Directions for this task: The line containing "assert (git_broken (ProcError" marks the start; repeat it and every following line exactly through the end of the entries.

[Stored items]

(** No git on the machine. *)
Lemma candidate_accepts_failed_git_witness :
  let git := fun _ : list string => ProcError "FileNotFoundError" in
  let current := collect_git_state git (fun _ => None) [] in
  ∃ r, is_authoritative_current_candidate r current = true
    ∧ fr_state (classify_freshness git (fun _ => None) [] (build_provenance_envelope "run-1" current current "UNCHANGED" "COMPLETE") current) = UNKNOWN.
Proof.
  intros git current.
  assert (git_broken (ProcError "FileNotFoundError") git) as Hb by (split; [reflexivity|split; reflexivity]).
  destruct (candidate_accepts_failed_git (ProcError "FileNotFoundError") git git git (fun _ => None) (fun _ => None) (fun _ => None) [] [] []
              (path_of "/repo") normpath "run-1" "test" 0 "" "" Hb Hb Hb) as (r & _ & Hc & Hf).
  exists r. split; [exact Hc|]. apply Hf.
Defined.

Lemma candidate_iff_exact_witness : is_authoritative_current_candidate recorded_demo (demo_start "a1") = true.
Proof.
  apply (candidate_iff_exact demo_git demo_files [] demo_root normpath "r1" (demo_start "a1") (demo_start "a1")
           "UNCHANGED" "COMPLETE" "test" 0 "" "" recorded_demo (demo_start "a1"));
    [reflexivity|reflexivity|reflexivity|done|reflexivity|reflexivity|]. split; reflexivity.
Defined.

Task output:
  assert (git_broken (ProcError "FileNotFoundError") git) as Hb by (split; [reflexivity|split; reflexivity]).
  destruct (candidate_accepts_failed_git (ProcError "FileNotFoundError") git git git (fun _ => None) (fun _ => None) (fun _ => None) [] [] []
              (path_of "/repo") normpath "run-1" "test" 0 "" "" Hb Hb Hb) as (r & _ & Hc & Hf).
  exists r. split; [exact Hc|]. apply Hf.
Defined.

Lemma candidate_iff_exact_witness : is_authoritative_current_candidate recorded_demo (demo_start "a1") = true.
Proof.
  apply (candidate_iff_exact demo_git demo_files [] demo_root normpath "r1" (demo_start "a1") (demo_start "a1")
           "UNCHANGED" "COMPLETE" "test" 0 "" "" recorded_demo (demo_start "a1"));
    [reflexivity|reflexivity|reflexivity|done|reflexivity|reflexivity|]. split; reflexivity.
Defined.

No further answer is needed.